Afridi’s "axe them all" rhetoric is a classic "founder" move. He’s the guy who built the company on vibes and raw talent, looking at the modern, data-driven, yet soul-crushingly mediocre version of his old firm and saying, "Burn it down." He wants the grit back. He wants the "street-fighting" energy that defined his era. But here’s the friction: you can’t just delete the current roster and hope the next batch of code is better. There is no "v2.0" waiting in the wings. The domestic circuit is a mess of outdated infrastructure and buggy logic.

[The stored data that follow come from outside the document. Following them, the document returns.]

(* ===== verification/Poller.v ===== *)
(** * The file poller

    src/internal/auth/poll.go: a file read again and again and applied when its
    bytes change, as the users file and the cookie key file are.  What the read
    and the apply answer is given with each poll. *)

From S2P Require Import Prelude Sha256.

(** [filePoller], with the state its [apply] swaps; [fp_loaded] is that some
    bytes were accepted, [fp_sum] their SHA-256. *)
Record filePoller (S : Type) := { fp_sum : list Z; fp_loaded : bool; fp_state : option S }.
Arguments fp_sum {S} f.
Arguments fp_loaded {S} f.
Arguments fp_state {S} f.

#[local] Opaque sha256.

Section poller.
  Context {S : Type}.

Definition newFilePoller : filePoller S := {| fp_sum := []; fp_loaded := false; fp_state := None |}.

(** The outcome of the read and what [apply] would make of bytes at the time: the
    new state, or nothing when it fails and leaves the old one. *)
Record pollEvent := { ev_read : option string; ev_apply : string -> option S }.

Definition accept (b : string) (s : S) : filePoller S :=
  {| fp_sum := sha256 b; fp_loaded := true; fp_state := Some s |}.

(** [Poll]: the reload it counts, [true] for ok, and the poller after it. *)
Definition Poll (e : pollEvent) (p : filePoller S) : bool * filePoller S :=
  match ev_read e with
  | None => (false, p)
  | Some b =>
      if fp_loaded p && bool_decide (sha256 b = fp_sum p) then (true, p)
      else
        match ev_apply e b with
        | None => (false, p)
        | Some s => (true, accept b s)
        end
  end.

(** [load]: whether the start goes on. *)
Definition load (e : pollEvent) (p : filePoller S) : bool * filePoller S :=
  match ev_read e with
  | None => (false, p)
  | Some b =>
      match ev_apply e b with
      | None => (false, p)
      | Some s => (true, accept b s)
      end
  end.

(** [Run], past its ticker: polls in a row. *)
Definition polls (es : list pollEvent) (p : filePoller S) : filePoller S := foldl (fun q e => (Poll e q).2) p es.

(** The bytes a poll would put in force if it looked at them. *)
Definition offers (e : pollEvent) : option string := b ← ev_read e; _ ← ev_apply e b; Some b.

(** The state in force is that of bytes some poll read and accepted, and every
    poll since that read anything acceptable read bytes of the same digest. *)
Definition in_force (es : list pollEvent) (p : filePoller S) : Prop :=
  exists es1 e es2 b s, es = es1 ++ e :: es2 /\ ev_read e = Some b /\ ev_apply e b = Some s /\
    p = accept b s /\ Forall (fun e' => forall b', offers e' = Some b' -> sha256 b' = sha256 b) es2.

Lemma in_force_step (es : list pollEvent) (e : pollEvent) (p : filePoller S) :
  in_force es p -> in_force (es ++ [e]) (Poll e p).2.
Proof.
  intros (es1 & e0 & es2 & b & s & -> & Hr & Ha & -> & Hs).
  assert (in_force ((es1 ++ e0 :: es2) ++ [e]) (accept b s) \/
    exists b' s', ev_read e = Some b' /\ ev_apply e b' = Some s' /\ (Poll e (accept b s)).2 = accept b' s') as H.
  { unfold Poll, in_force, offers.
    assert (Forall (fun e' => forall b', offers e' = Some b' -> sha256 b' = sha256 b) [e] ->
      exists es1' e' es2' b' s', (es1 ++ e0 :: es2) ++ [e] = es1' ++ e' :: es2' /\ ev_read e' = Some b' /\
        ev_apply e' b' = Some s' /\ accept b s = accept b' s' /\
        Forall (fun e'' => forall b'', offers e'' = Some b'' -> sha256 b'' = sha256 b') es2') as Hstay.
    { intros He. exists es1, e0, (es2 ++ [e]), b, s. rewrite <-app_assoc. repeat split; try done.
      apply Forall_app. by split. }
    unfold offers in Hstay.
    destruct (ev_read e) as [b'|] eqn:E1.
    - destruct (decide (sha256 b' = sha256 b)) as [Heq|Hne].
      + left. apply Hstay. apply Forall_singleton. rewrite E1. simpl. intros b'' Hb.
        destruct (ev_apply e b'); simpl in Hb; [by injection Hb as <-|done].
      + simpl. rewrite bool_decide_eq_false_2 by done. destruct (ev_apply e b') as [s'|] eqn:E2.
        * right. by exists b', s'.
        * left. apply Hstay. apply Forall_singleton. rewrite E1. simpl. by rewrite E2.
    - left. apply Hstay. apply Forall_singleton. by rewrite E1. }
  destruct H as [H|(b' & s' & H1 & H2 & H3)].
  - unfold Poll. destruct (ev_read e) as [b'|] eqn:E1; [|done].
    destruct (fp_loaded (accept b s) && _) eqn:E2; [done|].
    destruct (ev_apply e b') as [s'|] eqn:E3; [|done].
    exists (es1 ++ e0 :: es2), e, [], b', s'. split_and!; done.
  - exists (es1 ++ e0 :: es2), e, [], b', s'. split_and!; try done.
Qed.

(** From a start that loaded, whatever the disk gives in between. *)
Lemma polls_in_force (e : pollEvent) (es : list pollEvent) (p : filePoller S) :
  load e newFilePoller = (true, p) -> in_force (e :: es) (polls es p).
Proof.
  intros Hl. assert (in_force [e] p) as H0.
  { unfold load in Hl. destruct (ev_read e) as [b|] eqn:E1; [|done].
    destruct (ev_apply e b) as [s|] eqn:E2; [|done]. simplify_eq.
    exists [], e, [], b, s. split_and!; done. }
  clear Hl. change (e :: es) with ([e] ++ es). generalize dependent p. generalize [e].
  induction es as [|e' es IH]; intros pre p H; cbn [polls foldl]; [by rewrite app_nil_r|].
  change (e' :: es) with ([e'] ++ es). rewrite app_assoc. apply IH. by apply in_force_step.
Qed.

(** A poll that fails leaves everything as it was. *)
Lemma Poll_failed (e : pollEvent) (p : filePoller S) : (Poll e p).1 = false -> (Poll e p).2 = p.
Proof. unfold Poll. repeat case_match; simpl; congruence. Qed.

End poller.
(* ===== verification/Jwks.v ===== *)
(** * The signing keys of the issuer

    src/internal/auth/jwks.go: which keys of a fetched set may verify a token and
    under which algorithm, the immutable snapshot a verification loads, and the
    cache that replaces it on a timer or, within a cooldown, on demand.  The
    parsing of a key set and [JSONWebKey.Valid] are go-jose's: arguments. *)

From S2P Require Import Prelude Settings Issuer.

(** ** Keys *)

(** The curves of crypto/elliptic. *)
Inductive curve := P224 | P256 | P384 | P521.
#[export] Instance curve_eq_dec : EqDecision curve.
Proof. solve_decision. Defined.

(** [JSONWebKey.Key]: nil, a public key of one of the two kinds the code tells
    apart, or another type; [jk_Thumb] stands for the rest of the key. *)
Inductive keyMaterial :=
  | NoKey
  | RSAKey (N E : Z)
  | ECKey (c : curve) (X Y : Z)
  | OtherKey.
#[export] Instance keyMaterial_eq_dec : EqDecision keyMaterial.
Proof. solve_decision. Defined.

Record JSONWebKey := {
  jk_Key : keyMaterial;
  jk_KeyID : string;
  jk_Algorithm : string;
  jk_Use : string
}.
#[export] Instance JSONWebKey_eq_dec : EqDecision JSONWebKey.
Proof. solve_decision. Defined.

Definition minRSABits : Z := 2048.

(** [big.Int.BitLen] of a non-negative number. *)
Definition BitLen (n : Z) : Z := if n <=? 0 then 0 else Z.log2 n + 1.

(** [allowedAlgs]. *)
Definition allowedAlgs : list string :=
  ["RS256"; "RS384"; "RS512"; "ES256"; "ES384"; "ES512"; "PS256"; "PS384"; "PS512"]%string.

(** [algAllowed]. *)
Definition algAllowed (alg : string) : bool := bool_decide (alg ∈ allowedAlgs).

(** [curveFor]. *)
Definition curveFor (alg : string) : option curve :=
  if String.eqb alg "ES256" then Some P256
  else if String.eqb alg "ES384" then Some P384
  else if String.eqb alg "ES512" then Some P521
  else None.

(** [compatible]. *)
Definition compatible (alg : string) (k : JSONWebKey) : bool :=
  if negb (algAllowed alg) then false
  else if negb (is_empty (jk_Algorithm k)) && negb (String.eqb (jk_Algorithm k) alg) then false
  else
    match jk_Key k with
    | RSAKey _ _ => has_prefix "R" alg || has_prefix "P" alg
    | ECKey c _ _ => bool_decide (Some c = curveFor alg)
    | _ => false
    end.
(** A verified token, the calls of its verification newest first, and the claims
    kept of it. *)
Definition verified (token : string) (log : list (answered verifyCall)) (c : claims) : Prop :=
  byte_len token <= maxTokenBytes /\
  exists hd alg st ks key payload j body t g1 g2,
    parseSigned token = ParsedJWS [hd] /\ singleAlg token = (alg, true) /\
    log = At Clock t :: g2 ++ g1 ++ [At LoadState (Some st)] /\
    set_read st g1 ks /\ key_found st ks (hd_KeyID hd) alg g2 key /\
    checkSignature token (jk_Key key) = Some payload /\ parse_json payload = Some j /\ to_members j = Some body /\
    claims_ok v (default EmptyString (hd_typ hd)) t body /\ c = keep v body.
(** An issuer that refreshes, and a clock inside the window. *)
Definition demo_cache (R : Type) (c : cacheCall R) (h : list (answered cacheCall)) : R :=
  match c in cacheCall R return R with
  | Stat _ => Perm 448
  | MkdirAll => true
  | ReadEntry _ => Found demo_entry
  | WriteEntry _ _ => true
  | RemoveEntry _ => Removed
  | CreateLock _ => Created
  | RemoveLock _ => true
  | Now => 280 * second
  | Pause _ => true
  | OnIssuer c =>
      match c in issuerCall R return R with
      | SendGet _ =>
          Some {| ha_Status := 200; ha_ContentType := "application/json";
                  ha_Body := Some (print (JObj [("issuer"%string, JStr "https://id.example");
                                                ("token_endpoint"%string, JStr "https://id.example/token")])) |}
      | SendPost _ _ => token_of "t1"
      | Clock => 0
      | Sleep _ => true
      | CtxDone => false
      | Entropy => None
      end
  | SaveFile _ => true
  end.
Definition demo_apply : cprog (res string) :=
  Apply no_wild any_host lower (fun _ => "https://id.example"%string) 301 demo_settings.
Definition demo_apply_run : res string * list (answered cacheCall) := run demo_cache demo_apply [].

Example demo_applied : demo_apply_run.1 = ok "t1"%string.
Proof. by vm_compute. Qed.

Lemma Apply_sendable_witness : sendable no_wild any_host lower demo_settings demo_apply_run.2 "t1".
Proof.
  apply (Apply_sendable no_wild any_host lower (fun _ => "https://id.example"%string) 301 demo_settings
    demo_apply_run.2 "t1").
  assert (demo_apply_run.1 = ok "t1"%string) as E by (vm_compute; reflexivity). rewrite <-E.
  exact (run_runs demo_cache demo_apply []).
Defined.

The board is stuck in a classic sunk-cost fallacy. They’ve invested millions of dollars and years of PR into making Babar and Shaheen the faces of the franchise. Admitting they’re part of the problem—not the solution—requires a level of self-awareness the PCB has never shown. It’s easier to blame "pressure" or "conditions" than it is to admit your core architecture is flawed.

So, we wait for the inevitable "restructuring." There will be meetings. There will be "tough conversations." There might even be a resignation or two that gets rescinded forty-eight hours later because nobody else wants the job. Pakistan cricket isn't a sport anymore; it's a long-running reality show about a tech startup that keeps missing its IPO.

If Afridi gets his way, the "Big Three" of Pakistan cricket will be looking for new gigs. But if the system that produced them doesn't change, aren't we just waiting for the next set of bugs to emerge?